The measurements were performed on initial sample of MOX and on following samples: stored at 0 % RH (silica gel/20 °C), 40 % RH (saturated solution of Na2Cr2O7.2H2O/20 °C), 90 % RH (saturated solution of Na2C2O4/20 °C) and 75 % RH (saturated solution of NaCl/40 °C).

Thermogravimetry (TG)

A TG curve was obtained employing a SII Nanotechnology IncTM. (Tokyo, Japan) model EXSTAR TG/DTA7300TM thermo-balance in the temperature range of 30 to 600 °C, using opened aluminum crucibles and weighing approximately 4 mg of sample, under a dynamic dry N2 atmosphere (50 ml/min) and at a heating rate of 10 °C/min. The TG instrument was first calibrated using indium (156.6±0.3 °C and heat of fusion of 28.58±0.3 J/g) and standard weights under the same conditions as the samples.

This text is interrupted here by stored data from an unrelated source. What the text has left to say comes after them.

(* ===== verification/StopSettlement.v ===== *)
(** * Stop settlements ([cli/supervisor_runtime_tracker.go], 836-1230)

    A stop command is settled by a durable receipt per daemon that advances
    stop_requested -> exit_observed -> port_released, may fail at any phase
    and resume there, and is removed only once its port is released.  Every
    step is a read-modify-write of the state file followed by the update of
    the in-memory mirror.

    The methods hold [persistMu] throughout but release the tracker's mutex
    while the file is written; [interleave] is whatever the rest of the
    supervisor does to the tracker in that window. *)
From S2P Require Import Prelude GoTime StateFile Readiness Tracker Lifecycle.
Open Scope Z_scope.

Record StopBatchTargetV1 := mkTarget { tg_TaskName : string; tg_ExpectedPort : Z }.

(** The part of [StopBatchCommandV1] a settlement batch uses. *)
Record stop_batch := mkStopBatch {
  sb_ProtocolVersion : Z; sb_BatchID : string; sb_Targets : list StopBatchTargetV1;
}.

Definition StopSettlementReceipt (t : DaemonRuntimeTracker) (taskName : string) : option StopSettlementReceiptV1 :=
  t_stopSettlements t !! canonicalSupervisorTaskName taskName.

Definition stopSettlementAdmissionEntry (entry : option DaemonRuntimeEntry) : bool :=
  match entry with
  | None => false
  | Some e =>
      if 0 <? te_CurrentPID e then (0 <? te_PIDGeneration e) && negb (IsZero (te_StartedAt e))
      else (te_State e =s daemonRuntimeStateIdle) || (te_State e =s daemonRuntimeStateBackoff)
  end.

Definition pending_less (a b : StopSettlementReceiptV1) : bool :=
  if negb (sr_BatchID a =s sr_BatchID b) then str_ltb (sr_BatchID a) (sr_BatchID b)
  else if negb (sr_BatchIndex a =? sr_BatchIndex b) then sr_BatchIndex a <? sr_BatchIndex b
  else str_ltb (sr_TaskName a) (sr_TaskName b).

Definition PendingStopSettlements (t : DaemonRuntimeTracker) : list StopSettlementReceiptV1 :=
  sort_stable pending_less (map_to_list (t_stopSettlements t)).*2.

Definition sameStopSettlementRuntimeIdentity (e : DaemonRuntimeEntry) (r : StopSettlementReceiptV1) : bool :=
  if sr_Mode r =s "port_fence"
  then (te_CurrentPID e =? 0) && stopSettlementAdmissionEntry (Some e) && (te_PIDGeneration e =? sr_PIDGeneration r)
  else (te_CurrentPID e =? sr_PID r) && (te_PIDGeneration e =? sr_PIDGeneration r) &&
       negb (IsZero (te_StartedAt e)) && (FormatRFC3339Nano (te_StartedAt e) =s sr_StartedAt r).

Definition sameStopSettlementToken (a b : StopSettlementReceiptV1) : bool :=
  (sr_Version a =? sr_Version b) && (sr_BatchID a =s sr_BatchID b) && (sr_TaskName a =s sr_TaskName b) &&
  (sr_Epoch a =? sr_Epoch b) && (sr_PID a =? sr_PID b) && (sr_StartedAt a =s sr_StartedAt b) &&
  (sr_PIDGeneration a =? sr_PIDGeneration b) && (sr_BatchIndex a =? sr_BatchIndex b) &&
  (sr_Mode a =s sr_Mode b) && (sr_Port a =? sr_Port b) && (sr_OperationID a =s sr_OperationID b).

(** ** The transition of one receipt *)
Definition zero_receipt : StopSettlementReceiptV1 := mkReceipt 0 "" "" 0 0 "" 0 0 "" 0 0 0 "" "" "" "" "".

Definition phase_step_illegal (current phase : string) : bool :=
  ((current =s StopSettlementPhaseStopRequested) && negb (phase =s StopSettlementPhaseExitObserved)) ||
  ((current =s StopSettlementPhaseExitObserved) && negb (phase =s StopSettlementPhasePortReleased)) ||
  (current =s StopSettlementPhasePortReleased).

Differential scanning calorimetry (DSC)

DSC experiments were conducted using a high-sensitivity DSC calorimeter (model EXSTAR DSC7020TM, SII Nanotechnology Inc. TM, Tokyo, Japan). Samples (approximately 4 mg) were encapsulated in hermetically sealed aluminum pans. All experiments were performed under a nitrogen purge gas of 50 ml/min and at a heating rate of 10 °C/min, in a temperature range from 30 to 300 °C. An Indium standard with purity more than 99.99 % was used for calibrating the temperature.

PXRD analysis

Diffractograms were obtained in a Powder X-ray diffractometer (model Ultima IVTM, RigakuTM, Japan), using a CuKα tube (1.5418 Å), the voltage of 40 kV and current of 30 mA, in the range of 5 to 55 ( °2θ).

IR analysis

IR spectra were recorded on a Fourier Transform (FT) IR Spectrophotometer ShimadzuTM (Tokyo, Japan), model IR Affinity-1TM, equipped with MIRacleTM attenuated total reflectance (ATR) (Pike Technologies, USA). After recording a background spectrum, the samples were placed on the zinc selenide (ZnSe) crystal. In each sample, 32 scans were recorded with resolution of 2 cm-1.

HPLC method

The quantification of MOX in each stored condition was performed using an HPLC method according to its monograph at European Pharmacopeia [28]. Sample solutions (0.05 mg/ml of MOX) were prepared by dilution of 5 mg of MOX in solution A composed of 0.5 g/l of tetrabutylammonium hydrogen sulphate, 1.0 g/l of potassium dihydrogen phosphate, 0.2 % v/v of phosphoric acid and 0.5 g/lof anhydrous sodium sulphite. The solutions were then sonicated for 10 min and filtered through 0.5 µm filters before the HPLC analysis. Chromatographic separations were carried out using an HPLC system (ShimadzuTM, Kyoto, Japan) series LC-10A, consisting of LC-10ADVP pump, DGU-14A degasser, 7725i manual injector with a 20 μl loop (RheodyneTM, Rohnert Park, California, USA), CTO-10AVP column oven, SPD-10AVP integrated UV detector, SCL-10 AVP controller and CLASS-VP 5.02 integration system software. Briefly, the pharmacopeial method involves an isocratic elution with the column Eclipse XDBTM (AgilentTM, USA) (Phenyl, 5 μm, 4.6 mm x 250 mm) at 45 °C and the mobile phase of 28 volumes of methanol and 72 volumes of a solution containing 0.5 g/l of tetrabutylammonium hydrogen sulphate, 1.0 g/l of potassium dihydrogen phosphate and 3.4 g/l of phosphoric acid. The injection volume was 20 μl, the flow rate was 1.3 ml/min and spectrophotometric detection at 293 nm.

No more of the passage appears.